After beginning Stage 2 of reopening the province, you couldn’t imagine my joy! I missed human contact. I have had the opportunity to visit a family a few times, quarantined for 7 to 13 days, not going out of the house at all, simply to make sure I would not contaminate anybody, even though I was showing no symptoms. It’s been hard, it has been long and honestly, as much as I know that slowly going back to normal seems attractive, I think I’m going to miss it.
I think I’m going to miss having so much time by myself not doing anything more but writing this blog, talking to the students from church almost every night and having my young adults meeting on Saturday nights. And having time to cook, to discover new recipes. I’m quite happy about it.
I definitely miss my friends, but questioning my faith, my spirituality, how I live it, how I personally experience the Holy Spirit in my daily life... This is worth everything. Because people will pass, things from this world will pass. But God’s Word won’t. And it is really really important for me to grow in this domain of my life and learn how to please God in the best way I can.
One of my friends posted a video on Youtube explaining she is grieving and has been grieving 2020. This is sad. And honestly, I understand her. Many of us had plans, everyone passing important milestones - I can’t count how many of my friends graduated or started a new step of their lives, sometimes even both - I know many couples in my church who welcomed a new family member through weddings and births without me being there to support, encourage or congratulate them! So, I completely understand the grief in all of this.
However, at the same time, it was time to go back to the essentials. The basics of life. I think that this time of quarantine had to show us what matters in our lives. And to show us what to put again at the center. As I am writing, 2020 is not over yet. You might read this article years later, and I know I planned it for early January 2021. But it doesn’t change the point.

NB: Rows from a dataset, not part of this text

Lemma prefix_iff (w t : string) :
  String.prefix w t = true <-> exists suf, t = w ++ suf.
Proof.
  revert t. induction w as [|a w IH]; intros t.
  - destruct t; simpl; (split; [intros _; eexists; by rewrite append_nil | done]).
  - destruct t as [|b t]; simpl.
    + split; [done | intros [suf H]; rewrite append_cons in H; discriminate].
    + destruct (ascii_dec a b) as [->|Hne].
      * rewrite IH. split; intros [suf H]; exists suf; rewrite append_cons in *; congruence.
      * split; [done | intros [suf H]; rewrite append_cons in H; congruence].
Qed.

Lemma str_in_iff (w t : string) :
  str_in w t = true <-> exists pre suf, t = pre ++ w ++ suf.
Proof.
  induction t as [|b t IH]; cbn [str_in].
  - rewrite orb_false_r, prefix_iff. split.
    + intros [suf H]. by exists "", suf.
    + intros [pre [suf H]]. destruct pre; [by exists suf | rewrite append_cons in H; discriminate].
  - rewrite orb_true_iff, prefix_iff, IH. split.
    + intros [[suf H] | [pre [suf H]]].
      * by exists "", suf.
      * exists (String b pre), suf. rewrite append_cons. by rewrite H.
    + intros [pre [suf H]]. destruct pre as [|c pre].
      * left. by exists suf.
      * right. exists pre, suf. rewrite append_cons in H. congruence.
Qed.

(** ** The counters of the Sentiment Scorer *)

Lemma count_loop (text : string) (d : Dict) (p n : Z) :
  fold_left (count_step text) d (p, n) =
  (p + Z.of_nat (length (positive_hits d text)),
   n + Z.of_nat (length (negative_hits d text))).
Proof.
  revert p n. induction d as [|[w c] d IH]; intros p n.
  - simpl. f_equal; lia.
  - cbn [fold_left count_step]. unfold positive_hits, negative_hits in *.
    cbn [List.filter fst snd].
    destruct (str_in w text), (category_eq c "positive");
      cbn [andb negb length]; rewrite IH; f_equal; lia.
Qed.

Lemma sentiment_counts_eq (d : Dict) (text : string) :
  sentiment_counts d text =
  (Z.of_nat (length (positive_hits d text)),
   Z.of_nat (length (negative_hits d text))).
Proof. unfold sentiment_counts. by rewrite count_loop. Qed.

Lemma hits_app_pos (d1 d2 : Dict) (text : string) :
  positive_hits (d1 ++ d2)%list text = (positive_hits d1 text ++ positive_hits d2 text)%list.
Proof. apply List.filter_app. Qed.

Lemma hits_app_neg (d1 d2 : Dict) (text : string) :
  negative_hits (d1 ++ d2)%list text = (negative_hits d1 text ++ negative_hits d2 text)%list.
Proof. apply List.filter_app. Qed.

(** No entry occurs in the text exactly when both hit lists are empty. *)
Lemma no_hits_iff (d : Dict) (text : string) :
  existsb (fun it => str_in it.1 text) d = false <->
  positive_hits d text = [] /\ negative_hits d text = [].
Proof.
  unfold positive_hits, negative_hits.
  induction d as [|[w c] d IH]; simpl; [done|].
  destruct (str_in w text); simpl.
  - destruct (category_eq c "positive"); simpl; split; try done.
    + intros [H _]. discriminate.
    + intros [_ H]. discriminate.
  - done.
Qed.

(** The dictionary built by the loading loop has no repeated key and no
    empty key. *)
Lemma dict_setitem_keys (d : Dict) (k : string) (v : option string) :
  NoDup (map fst d) ->
  NoDup (map fst (dict_setitem d k v)) /\
  (forall x, x ∈ map fst (dict_setitem d k v) <-> x = k \/ x ∈ map fst d).
Proof.
  induction d as [|[k' v'] d IH]; simpl; intros Hnd.
  - split; [apply NoDup_singleton|].
    intros x. rewrite elem_of_cons, elem_of_nil. tauto.
  - apply NoDup_cons in Hnd as [Hk' Hnd].
    destruct (String.eqb_spec k' k) as [->|Hne]; simpl.
    + split; [by apply NoDup_cons|].
      intros x. rewrite elem_of_cons. tauto.
    + destruct (IH Hnd) as [IH1 IH2]. split.
      * apply NoDup_cons. split; [|done].
        rewrite IH2. intros [Heq|Hin]; [by apply Hne | by apply Hk'].
      * intros x. rewrite !elem_of_cons, IH2. tauto.
Qed.

Lemma load_word_dict_fold (rows : list CsvRow) :
  load_word_dict rows = fold_left load_step rows [].
Proof. reflexivity. Qed.

Lemma load_fold_keys (rows : list CsvRow) (d : Dict) :
  NoDup (map fst d) -> (forall k, k ∈ map fst d -> k <> "") ->
  NoDup (map fst (fold_left load_step rows d)) /\
  (forall k, k ∈ map fst (fold_left load_step rows d) -> k <> "").
Proof.
  revert d. induction rows as [|r rows IH]; intros d Hnd Hne; simpl; [done|].
  unfold load_step at 2 4.
  destruct (str_truthy (row_word r)) eqn:Ht; simpl; [|by apply IH].
  destruct (dict_setitem_keys d (row_word r) (row_category r) Hnd) as [H1 H2].
  apply IH; [done|]. intros k Hk. apply H2 in Hk as [->|Hk]; [|by apply Hne].
  intros Heq. rewrite Heq in Ht. discriminate.
Qed.

Lemma load_word_dict_keys (rows : list CsvRow) :
  NoDup (map fst (load_word_dict rows)) /\
  (forall k, k ∈ map fst (load_word_dict rows) -> k <> "").
Proof.
  rewrite load_word_dict_fold. apply load_fold_keys; [constructor|].
  intros k Hk. by apply elem_of_nil in Hk.
Qed.

(** ** Sentiment Scorer *)

(** The hits depend on the text only through which lexicon words occur in
    it. *)
Lemma hits_ext (d : Dict) (text text' : string) :
  (forall it, In it d -> str_in it.1 text' = str_in it.1 text) ->
  positive_hits d text' = positive_hits d text /\
  negative_hits d text' = negative_hits d text.
Proof.
  intros H. unfold positive_hits, negative_hits.
  split; apply List.filter_ext_in; intros it Hit; by rewrite (H it Hit).
Qed.

Lemma analyze_sentiment_unfold (word_dict : Dict) (text : string) :
  analyze_sentiment word_dict text =
  let pos_count := Z.of_nat (length (positive_hits word_dict text)) in
  let neg_count := Z.of_nat (length (negative_hits word_dict text)) in
  if pos_count + neg_count =? 0 then 1 # 2
  else pos_count # Z.to_pos (pos_count + neg_count).
Proof. unfold analyze_sentiment. by rewrite sentiment_counts_eq. Qed.

Lemma ratio_bounds (p n : Z) :
  0 <= p -> 0 <= n -> 0 < p + n ->
  (0 <= p # Z.to_pos (p + n))%Q /\ (p # Z.to_pos (p + n) <= 1)%Q.
Proof.
  intros Hp Hn Ht. unfold Qle. simpl. rewrite Z2Pos.id by done. lia.
Qed.

Lemma ratio_div (p t : Z) :
  0 < t -> (p # Z.to_pos t == inject_Z p / inject_Z t)%Q.
Proof.
  intros Ht. rewrite (Qmake_Qdiv p (Z.to_pos t)). by rewrite Z2Pos.id.
Qed.

(** C4. For every lexicon and every text: a lexicon word is a hit exactly
    when it occurs in the text as a substring; the scorer's two counters
    are the number of lexicon entries that are positive hits and the number
    that are hits of any other category, one per entry however often the
    word occurs; the score is exactly 1/2 when no lexicon word occurs and
    positive_count / (positive_count + negative_count) otherwise; the
    score always lies in [0,1]; and two texts in which the same lexicon
    words occur, however often, get the same score. *)
Theorem analyze_sentiment_spec (word_dict : Dict) (text : string) :
  let pos_count := Z.of_nat (length (positive_hits word_dict text)) in
  let neg_count := Z.of_nat (length (negative_hits word_dict text)) in
  (forall word, str_in word text = true <->
                exists pre suf, text = pre ++ word ++ suf) /\
  sentiment_counts word_dict text = (pos_count, neg_count) /\
  (pos_count <= Z.of_nat (length word_dict) /\
   neg_count <= Z.of_nat (length word_dict)) /\
  (if existsb (fun it => str_in it.1 text) word_dict
   then analyze_sentiment word_dict text = (pos_count # Z.to_pos (pos_count + neg_count)) /\
        (analyze_sentiment word_dict text ==
           inject_Z pos_count / inject_Z (pos_count + neg_count))%Q
   else analyze_sentiment word_dict text = 1 # 2) /\
  (0 <= analyze_sentiment word_dict text)%Q /\
  (analyze_sentiment word_dict text <= 1)%Q /\
  (forall text',
     (forall it, In it word_dict -> str_in it.1 text' = str_in it.1 text) ->
     analyze_sentiment word_dict text' = analyze_sentiment word_dict text).
Proof.
  intros pos_count neg_count.
  assert (Hsame : forall text',
     (forall it, In it word_dict -> str_in it.1 text' = str_in it.1 text) ->
     analyze_sentiment word_dict text' = analyze_sentiment word_dict text).
  { intros text' H. rewrite !analyze_sentiment_unfold.
    destruct (hits_ext word_dict text text' H) as [-> ->]. done. }
  split; [intros word; apply str_in_iff|].
  split; [apply sentiment_counts_eq|].
  split.
  { subst pos_count neg_count. unfold positive_hits, negative_hits.
    split; apply inj_le, List.filter_length_le. }
  match goal with
  | |- ?value /\ ?lower /\ ?upper /\ _ =>
      cut (value /\ lower /\ upper);
        [intros (Hv & Hl & Hu); exact (conj Hv (conj Hl (conj Hu Hsame)))|]
  end.
  clear Hsame.
  rewrite analyze_sentiment_unfold. cbv zeta. fold pos_count neg_count.
  assert (Hp : 0 <= pos_count) by apply Nat2Z.is_nonneg.
  assert (Hn : 0 <= neg_count) by apply Nat2Z.is_nonneg.
  destruct (existsb (fun it => str_in it.1 text) word_dict) eqn:Hex.
  - assert (Ht : 0 < pos_count + neg_count).
    { destruct (Z.eq_dec (pos_count + neg_count) 0) as [Hz|Hz]; [|lia].
      assert (Hnone : positive_hits word_dict text = [] /\ negative_hits word_dict text = []).
      { subst pos_count neg_count.
        split; apply length_zero_iff_nil; lia. }
      apply no_hits_iff in Hnone. congruence. }
    destruct (Z.eqb_spec (pos_count + neg_count) 0) as [Hz|_]; [lia|].
    split; [split; [done | by apply ratio_div]|].
    by apply ratio_bounds.
  - apply no_hits_iff in Hex as [H1 H2].
    subst pos_count neg_count. rewrite H1, H2. simpl.
    split; [done|]. split; unfold Qle; simpl; lia.
Qed.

I learned things during these times. I learned how to be present for those I can’t see, I learned how to take care of myself without having anybody around me, I learned, as a quite lazy person I admit, why exercising is so important for my health, I learned that all of the people who surround me are not necessarily worth fighting for. And I learned how to love. I became friends with a person that I had never seen before through a common friend. And I believe that, even though I believe that in a relationship, everything is important, this new and fresh friendship showed me that the most important thing is to be present for people and to love them with everything we have.
Now, what can I add? What could I teach you? What could I share with you? I mean, you probably realized that I haven’t used a Bible verse yet! I already shared with you almost everything I know about love, we have shared what you are supposed to do for the people around you and we told you about how to inspire and impact the people around you.
So here it is: use every single moment of your life to please God. Paul will ask Timothy to “Fight the good fight of the faith. Take hold of the eternal life to which you were called when you made your good confession in the presence of many witnesses” (1 Timothy 6:12). Later on, the writer of the book of Hebrews will say “Therefore, since we are surrounded by such a great cloud of witnesses, let us throw off everything that hinders and the sin that so easily entangles. And let us run with perseverance the race marked out for us” (Hebrews 12:1).
No matter how you lived 2020, maybe with a feeling of failure or on the contrary of success, I encourage you to live this new year of 2021 in the goal of pursuing God’s will and fight the good fight.